Photothermal nanoparticles locally release heat when irradiated by near-infrared (NIR). Clinical applications initially involved tumor treatment, but currently extend toward bacterial infection control. Applications toward much smaller, micrometer-sized bacterial infections, however, bear the risk of collateral damage by dissipating heat into tissues surrounding an infection site. This can become a complication when photothermal nanoparticle coatings are clinically applied on biomaterial surfaces requiring tissue integration, such as titanium-made, bone-anchored dental implants. Dental implants can fail due to infection in the pocket formed between the implant screw and the surrounding soft tissue ("peri-implantitis"). We address the hitherto neglected potential complication of collateral tissue damage by evaluating photothermal, polydopamine nanoparticle (PDA-NP) coatings on titanium surfaces in different coculture models.
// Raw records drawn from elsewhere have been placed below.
Lemma getstrs_init_ok host st w :
  wf_host host -> host_op host = HostIdle -> 0 <= GetStrs.gs_stage st < 5 ->
  exists host' w', GetStrs.tc_getstrs_init host st w =
      Ok (0, host', GetStrs.MkGetStrs SendSETUP (GetStrs.gs_stage st), w') /\
    wf_host host' /\ host_op host' = HostSETUP.
Proof.
  intros H Hop Hs. unfold GetStrs.tc_getstrs_init. cbv zeta. cbn [GetStrs.gs_stage].
  rewrite (proj2 (Z.eqb_neq _ 5)) by lia. destruct (decide (GetStrs.gs_stage st = 4)) as [E4|E4].
  - rewrite E4. destruct (get_status_starts host H Hop) as (h & E & Hh & Ho). cbn. rewrite E. cbn. eauto.
  - rewrite (proj2 (Z.leb_le 0 _)), (proj2 (Z.leb_le _ 3)) by lia. cbn [andb].
    destruct (tc_get_descriptor_starts host (0x0300 + GetStrs.gs_stage st) w H Hop ltac:(lia))
      as (h & w' & E & Hh & Ho).
    rewrite E. cbn. eauto.
Qed.

(** The host after the last phase of a control read. *)
Definition host_rest (host : usb_host_t) : usb_host_t := host_next host <| host_op := HostIdle |>.

Lemma getconf_progress host st w :
  wf_host host -> test_ok (TestGetConf st) -> 0 < steps_left (TestGetConf st) ->
  call_ok (fun r h s => left_with host (steps_left (TestGetConf st) - 1) r h (TestGetConf s))
    (GetConf.tc_getconf_step host st w).
Proof.
  destruct st as [st stage]. intros H Hok Hl. cbn [test_ok steps_left GetConf.gc_stage GetConf.gc_step] in *.
  unfold GetConf.tc_getconf_step. cbn [GetConf.gc_stage GetConf.gc_step].
  pose proof (getdesc_phase_run host st H) as Hp. destruct (getdesc_phase host st) as [m|].
  - destruct Hp as (h & s & -> & Hh & Hs & He). cbn [mbind outcome_bind call_ok].
    assert (Hst : st <> DescDone) by (by intros ->). destruct Hok as [Hok|]; [|done].
    rewrite <- (reads_left_phase 3 stage st s) by done.
    apply left_step; [done|by left|done|by apply reads_left_pos].
  - destruct Hp as [-> | ->]; [|done]. destruct Hok as [Hok|]; [|done]. cbv zeta. cbn [GetConf.gc_stage].
    change (host_next host <| host_op := HostIdle |>) with (host_rest host).
    set (w1 := w_show _ w). rewrite (u8_small (stage + 1)) by lia. destruct (Z.ltb_spec (stage + 1) 3).
    + destruct (getconf_init_ok (host_rest host) (GetConf.MkGetConf RecvACK1 (stage + 1)) w1 H eq_refl
        ltac:(cbn; lia)) as (h & E & Hh & Ho).
      rewrite E. cbn [mbind outcome_bind call_ok].
      apply left_step; [done|left; cbn; lia|..]; cbn [steps_left GetConf.gc_stage GetConf.gc_step];
        unfold reads_left, getdesc_left; lia.
    + assert (stage = 2) as -> by lia. apply left_end; [done|by right|done|done|by left].
Qed.

Lemma getstrs_progress host st w :
  wf_host host -> test_ok (TestGetStrs st) -> 0 < steps_left (TestGetStrs st) ->
  call_ok (fun r h s => left_with host (steps_left (TestGetStrs st) - 1) r h (TestGetStrs s))
    (GetStrs.tc_getstrs_step host st w).
Proof.
  destruct st as [st stage]. intros H Hok Hl. cbn [test_ok steps_left GetStrs.gs_stage GetStrs.gs_step] in *.
  unfold GetStrs.tc_getstrs_step. cbn [GetStrs.gs_stage GetStrs.gs_step].
  pose proof (getdesc_phase_run host st H) as Hp. destruct (getdesc_phase host st) as [m|].
  - destruct Hp as (h & s & -> & Hh & Hs & He). cbn [mbind outcome_bind call_ok].
    assert (Hst : st <> DescDone) by (by intros ->). destruct Hok as [Hok|]; [|done].
    rewrite <- (reads_left_phase 5 stage st s) by done.
    apply left_step; [done|by left|done|by apply reads_left_pos].
  - destruct Hp as [-> | ->]; [|done]. destruct Hok as [Hok|]; [|done]. cbv zeta. cbn [GetStrs.gs_stage].
    change (host_next host <| host_op := HostIdle |>) with (host_rest host).
    set (w1 := w_show _ w). rewrite (u8_small (stage + 1)) by lia. destruct (Z.ltb_spec (stage + 1) 5).
    + destruct (getstrs_init_ok (host_rest host) (GetStrs.MkGetStrs RecvACK1 (stage + 1)) w1 H eq_refl
        ltac:(cbn; lia)) as (h & w' & E & Hh & Ho).
      rewrite E. cbn [mbind outcome_bind call_ok].
      apply left_step; [done|left; cbn; lia|..]; cbn [steps_left GetStrs.gs_stage GetStrs.gs_step];
        unfold reads_left, getdesc_left; lia.
    + assert (stage = 4) as -> by lia. apply left_end; [done|by right|done|done|by left].
Qed.

(** ** Control writes *)

Lemma setaddr_progress host st w :
  wf_host host -> test_ok (TestSetAddr st) -> 0 < steps_left (TestSetAddr st) ->
  call_ok (fun r h s => left_with host (steps_left (TestSetAddr st) - 1) r h (TestSetAddr s))
    (SetAddr.tc_setaddr_step host st w).
Proof.
  destruct st as [st ad]. intros H Hok Hl. unfold SetAddr.tc_setaddr_step. cbv zeta.
  cbn [SetAddr.sa_stage SetAddr.sa_addr].
  destruct (host_seq0_run host SIG0 H ltac:(by left)) as (h0 & E0 & Hh0 & _).
  destruct (host_seq0_run host SIG1 H ltac:(by right)) as (h1 & E1 & Hh1 & _).
  destruct st; rewrite ?E0, ?E1; cbn [mbind outcome_bind call_ok]; try (by apply left_step).
  - apply left_step; [by apply (wf_set_address (host_xfer host))|done..].
  - apply left_end; [done|done|done|done|by left].
  - done.
Qed.

Lemma setconf_progress host st w :
  wf_host host -> test_ok (TestSetConf st) -> 0 < steps_left (TestSetConf st) ->
  call_ok (fun r h s => left_with host (steps_left (TestSetConf st) - 1) r h (TestSetConf s))
    (SetConf.tc_setconf_step host st w).
Proof.
  destruct st as [st conf]. intros H Hok Hl. unfold SetConf.tc_setconf_step. cbv zeta.
  cbn [SetConf.sc_stage SetConf.sc_conf].
  destruct (host_seq0_run host SIG0 H ltac:(by left)) as (h0 & E0 & Hh0 & _).
  destruct (host_seq0_run host SIG1 H ltac:(by right)) as (h1 & E1 & Hh1 & _).
  destruct st; rewrite ?E0, ?E1; cbn [mbind outcome_bind call_ok]; try (by apply left_step).
  - apply left_end; [done|done|done|done|by left].
  - done.
Qed.

(** ** Bulk tests *)

Lemma bulkout_progress host st w :
  wf_host host -> 0 < steps_left (TestBulkOut st) ->
  call_ok (fun r h s => left_with host (steps_left (TestBulkOut st) - 1) r h (TestBulkOut s))
    (BulkOut.tc_bulkout_step host st w).
Proof.
  intros H Hl. unfold BulkOut.tc_bulkout_step. cbv zeta.
  assert (Hx : forall n, 0 <= n <= 512 -> exists h w', BulkOut.tc_bulkout_xfer host n BULK_OUT_EP w = Ok (h, w')
    /\ wf_host h).
  { intros n Hn. destruct (bulkout_xfer_run host n BULK_OUT_EP w (wf_tx_buffer _ H) Hn) as (l & w' & E & Hl' & Hb).
    rewrite E. eexists _, _. split; [done|]. apply out_xfer_wf; unfold BULK_OUT_EP; done || lia. }
  destruct st; try match goal with
    | |- context [BulkOut.tc_bulkout_xfer _ ?n _ _] =>
        let h := fresh "h" in let w' := fresh "w'" in let E := fresh "E" in
        destruct (Hx n ltac:(lia)) as (h & w' & E & ?); rewrite E; cbn [mbind outcome_bind call_ok];
        by apply left_step
    end.
  - apply left_end; [by apply wf_host_idle|done|done|done|by left].
  - done.
Qed.

Lemma wf_xfer_start_rx host t ep :
  wf_host host -> 0 <= ep < 16 -> wf_xfer (xfer_start host t ep <| rx_ptr := 0 |>).
Proof. intros H He. apply wf_set_rx_ptr; [lia|]. by apply xfer_start_wf. Qed.

Lemma bulkin_progress host st w :
  wf_host host -> test_ok (TestBulkIn st) -> 0 < steps_left (TestBulkIn st) ->
  call_ok (fun r h s => left_with host (steps_left (TestBulkIn st) - 1) r h (TestBulkIn s))
    (BulkIn.tc_bulkin_step host st w).
Proof.
  destruct st as [st sg ep]. intros H Hok Hl. unfold BulkIn.tc_bulkin_step. cbv zeta.
  cbn [BulkIn.bi_step BulkIn.bi_stage BulkIn.bi_ep].
  assert (Hx : wf_host (BulkIn.tc_bulkin_xfer host BULK_IN_EP)).
  { apply wf_xfer_start_rx; [done|unfold BULK_IN_EP; lia]. }
  destruct st; cbn [call_ok]; try (by apply left_step).
  - apply left_end; [by apply wf_host_idle|done|done|done|by left].
  - done.
Qed.

(** ** DDR3 commands *)

Lemma lor_3_byte n : is_byte (Z.lor (u8 n) 0x03).
Proof.
  pose proof (u8_byte n) as [H1 H2]. unfold is_byte. split; [apply Z.lor_nonneg; lia|].
  destruct (decide (Z.lor (u8 n) 3 = 0)) as [-> | Hz]; [lia|]. assert (0 <= Z.lor (u8 n) 3) by (apply Z.lor_nonneg; lia).
  apply (Z.log2_lt_pow2 _ 8); [lia|]. rewrite Z.log2_lor by lia. apply Z.max_lub_lt; [|done].
  destruct (decide (u8 n = 0)) as [-> | ]; [done|]. apply Z.log2_lt_pow2; lia.
Qed.

Definition header_bytes (cmd n addr id : Z) : list Z :=
  [cmd; Z.lor (u8 (n - 1)) 0x03; Z.land addr 0xFF; Z.land (Z.shiftr addr 8) 0xFF;
   Z.land (Z.shiftr addr 16) 0xFF;
   u8 (Z.lor (Z.land (Z.shiftr addr 24) 0x0F) (Z.shiftl (Z.land id 0x0F) 4))].

Lemma header_bytes_byte cmd n addr id : is_byte cmd -> Forall is_byte (header_bytes cmd n addr id).
Proof.
  intros H. unfold header_bytes.
  repeat (apply List.Forall_cons; [first [exact H|apply lor_3_byte|apply land_ff_byte|apply u8_byte]|]).
  apply List.Forall_nil.
Qed.

Lemma ddr3_header_run l cmd n addr id :
  length l = 512%nat -> ddr3_header l cmd n addr id = Ok (header_bytes cmd n addr id ++ drop 6 l).
Proof. intros H. unfold ddr3_header, write_n. rewrite H. done. Qed.

Lemma ddr3_header_ok l cmd n addr id :
  length l = 512%nat -> Forall is_byte l -> is_byte cmd ->
  length (header_bytes cmd n addr id ++ drop 6 l) = 512%nat /\
  Forall is_byte (header_bytes cmd n addr id ++ drop 6 l).
Proof.
  intros H Hl Hc. split; [rewrite length_app, length_drop; cbn; lia|].
  apply Forall_app_2; [by apply header_bytes_byte|by apply Forall_drop].
Qed.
NIR irradiation of PDA-NP-coated (200 μg/cm) titanium surfaces with adhering killed staphylococci within an irradiation time window of around 3 min. Alternatively, when covered with human gingival fibroblasts, this irradiation time window maintained surface coverage by fibroblasts. Contaminating staphylococci on PDA-NP-coated titanium surfaces, as can be per-operatively introduced, reduced surface coverage by fibroblasts, and this could be prevented by NIR irradiation for 5 min or longer prior to allowing fibroblasts to adhere and grow. Negative impacts of early postoperative staphylococcal challenges to an existing fibroblast layer covering a coated surface were maximally prevented by 3 min NIR irradiation. Longer irradiation times caused collateral fibroblast damage. Late postoperative staphylococcal challenges to a protective keratinocyte layer covering a fibroblast layer required 10 min NIR irradiation for adverting a staphylococcal challenge. This is longer than foreseen from monoculture studies because of additional heat uptake by the keratinocyte layer. Summarizing, photothermal treatment of biomaterial-associated infection requires precise timing of NIR irradiation to prevent collateral damage to tissues surrounding the infection site.